Work request | All of the data below is to be returned unaltered.

Saved data entries
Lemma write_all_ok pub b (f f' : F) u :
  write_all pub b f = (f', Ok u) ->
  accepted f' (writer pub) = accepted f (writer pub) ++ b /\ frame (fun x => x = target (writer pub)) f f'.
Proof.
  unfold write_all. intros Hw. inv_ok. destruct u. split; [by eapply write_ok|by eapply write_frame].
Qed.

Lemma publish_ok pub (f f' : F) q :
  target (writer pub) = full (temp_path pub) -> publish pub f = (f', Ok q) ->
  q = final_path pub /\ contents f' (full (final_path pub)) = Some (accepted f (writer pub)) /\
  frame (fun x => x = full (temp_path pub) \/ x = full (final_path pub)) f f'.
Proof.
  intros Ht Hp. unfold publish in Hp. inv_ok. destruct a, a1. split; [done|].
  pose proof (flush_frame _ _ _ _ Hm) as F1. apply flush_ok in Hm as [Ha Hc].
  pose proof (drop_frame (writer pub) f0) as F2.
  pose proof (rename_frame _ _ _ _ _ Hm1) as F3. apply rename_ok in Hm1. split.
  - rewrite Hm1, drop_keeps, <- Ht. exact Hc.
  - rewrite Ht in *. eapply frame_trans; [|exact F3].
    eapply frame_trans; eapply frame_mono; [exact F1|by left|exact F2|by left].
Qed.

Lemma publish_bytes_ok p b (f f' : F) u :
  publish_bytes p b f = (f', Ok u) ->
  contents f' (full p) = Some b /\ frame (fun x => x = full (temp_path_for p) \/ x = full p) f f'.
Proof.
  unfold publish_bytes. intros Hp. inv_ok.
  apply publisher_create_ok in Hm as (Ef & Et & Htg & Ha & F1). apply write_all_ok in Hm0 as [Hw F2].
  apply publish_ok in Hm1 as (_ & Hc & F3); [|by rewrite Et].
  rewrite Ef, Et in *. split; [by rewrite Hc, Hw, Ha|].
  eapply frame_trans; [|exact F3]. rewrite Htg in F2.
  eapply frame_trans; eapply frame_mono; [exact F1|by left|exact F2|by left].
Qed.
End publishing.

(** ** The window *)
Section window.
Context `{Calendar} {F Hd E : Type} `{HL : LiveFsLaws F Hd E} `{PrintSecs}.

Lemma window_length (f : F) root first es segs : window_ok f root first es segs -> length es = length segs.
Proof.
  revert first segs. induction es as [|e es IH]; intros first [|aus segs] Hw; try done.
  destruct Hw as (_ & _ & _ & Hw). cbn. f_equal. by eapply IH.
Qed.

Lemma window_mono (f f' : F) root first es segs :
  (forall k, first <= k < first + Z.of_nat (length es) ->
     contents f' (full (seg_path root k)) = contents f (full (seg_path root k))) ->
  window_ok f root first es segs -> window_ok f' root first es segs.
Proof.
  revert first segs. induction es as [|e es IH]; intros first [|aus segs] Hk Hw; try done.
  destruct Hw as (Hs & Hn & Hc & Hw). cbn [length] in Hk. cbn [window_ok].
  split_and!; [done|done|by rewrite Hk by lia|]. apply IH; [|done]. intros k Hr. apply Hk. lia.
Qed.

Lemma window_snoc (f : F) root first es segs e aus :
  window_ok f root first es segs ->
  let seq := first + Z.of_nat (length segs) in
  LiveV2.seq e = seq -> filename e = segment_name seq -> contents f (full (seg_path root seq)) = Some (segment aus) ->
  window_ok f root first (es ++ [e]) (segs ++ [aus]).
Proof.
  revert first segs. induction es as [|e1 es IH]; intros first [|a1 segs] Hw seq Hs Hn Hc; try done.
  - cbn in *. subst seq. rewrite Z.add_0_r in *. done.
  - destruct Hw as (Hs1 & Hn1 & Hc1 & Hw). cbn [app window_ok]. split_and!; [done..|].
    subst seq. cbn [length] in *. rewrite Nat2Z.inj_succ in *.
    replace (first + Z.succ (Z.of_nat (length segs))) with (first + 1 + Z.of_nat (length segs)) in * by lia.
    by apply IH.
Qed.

Exercise result |
Lemma write_all_ok pub b (f f' : F) u :
  write_all pub b f = (f', Ok u) ->
  accepted f' (writer pub) = accepted f (writer pub) ++ b /\ frame (fun x => x = target (writer pub)) f f'.
Proof.
  unfold write_all. intros Hw. inv_ok. destruct u. split; [by eapply write_ok|by eapply write_frame].
Qed.

Lemma publish_ok pub (f f' : F) q :
  target (writer pub) = full (temp_path pub) -> publish pub f = (f', Ok q) ->
  q = final_path pub /\ contents f' (full (final_path pub)) = Some (accepted f (writer pub)) /\
  frame (fun x => x = full (temp_path pub) \/ x = full (final_path pub)) f f'.
Proof.
  intros Ht Hp. unfold publish in Hp. inv_ok. destruct a, a1. split; [done|].
  pose proof (flush_frame _ _ _ _ Hm) as F1. apply flush_ok in Hm as [Ha Hc].
  pose proof (drop_frame (writer pub) f0) as F2.
  pose proof (rename_frame _ _ _ _ _ Hm1) as F3. apply rename_ok in Hm1. split.
  - rewrite Hm1, drop_keeps, <- Ht. exact Hc.
  - rewrite Ht in *. eapply frame_trans; [|exact F3].
    eapply frame_trans; eapply frame_mono; [exact F1|by left|exact F2|by left].
Qed.

Lemma publish_bytes_ok p b (f f' : F) u :
  publish_bytes p b f = (f', Ok u) ->
  contents f' (full p) = Some b /\ frame (fun x => x = full (temp_path_for p) \/ x = full p) f f'.
Proof.
  unfold publish_bytes. intros Hp. inv_ok.
  apply publisher_create_ok in Hm as (Ef & Et & Htg & Ha & F1). apply write_all_ok in Hm0 as [Hw F2].
  apply publish_ok in Hm1 as (_ & Hc & F3); [|by rewrite Et].
  rewrite Ef, Et in *. split; [by rewrite Hc, Hw, Ha|].
  eapply frame_trans; [|exact F3]. rewrite Htg in F2.
  eapply frame_trans; eapply frame_mono; [exact F1|by left|exact F2|by left].
Qed.
End publishing.

(** ** The window *)
Section window.
Context `{Calendar} {F Hd E : Type} `{HL : LiveFsLaws F Hd E} `{PrintSecs}.

Lemma window_length (f : F) root first es segs : window_ok f root first es segs -> length es = length segs.
Proof.
  revert first segs. induction es as [|e es IH]; intros first [|aus segs] Hw; try done.
  destruct Hw as (_ & _ & _ & Hw). cbn. f_equal. by eapply IH.
Qed.

Lemma window_mono (f f' : F) root first es segs :
  (forall k, first <= k < first + Z.of_nat (length es) ->
     contents f' (full (seg_path root k)) = contents f (full (seg_path root k))) ->
  window_ok f root first es segs -> window_ok f' root first es segs.
Proof.
  revert first segs. induction es as [|e es IH]; intros first [|aus segs] Hk Hw; try done.
  destruct Hw as (Hs & Hn & Hc & Hw). cbn [length] in Hk. cbn [window_ok].
  split_and!; [done|done|by rewrite Hk by lia|]. apply IH; [|done]. intros k Hr. apply Hk. lia.
Qed.

Lemma window_snoc (f : F) root first es segs e aus :
  window_ok f root first es segs ->
  let seq := first + Z.of_nat (length segs) in
  LiveV2.seq e = seq -> filename e = segment_name seq -> contents f (full (seg_path root seq)) = Some (segment aus) ->
  window_ok f root first (es ++ [e]) (segs ++ [aus]).
Proof.
  revert first segs. induction es as [|e1 es IH]; intros first [|a1 segs] Hw seq Hs Hn Hc; try done.
  - cbn in *. subst seq. rewrite Z.add_0_r in *. done.
  - destruct Hw as (Hs1 & Hn1 & Hc1 & Hw). cbn [app window_ok]. split_and!; [done..|].
    subst seq. cbn [length] in *. rewrite Nat2Z.inj_succ in *.
    replace (first + Z.succ (Z.of_nat (length segs))) with (first + 1 + Z.of_nat (length segs)) in * by lia.
    by apply IH.
Qed.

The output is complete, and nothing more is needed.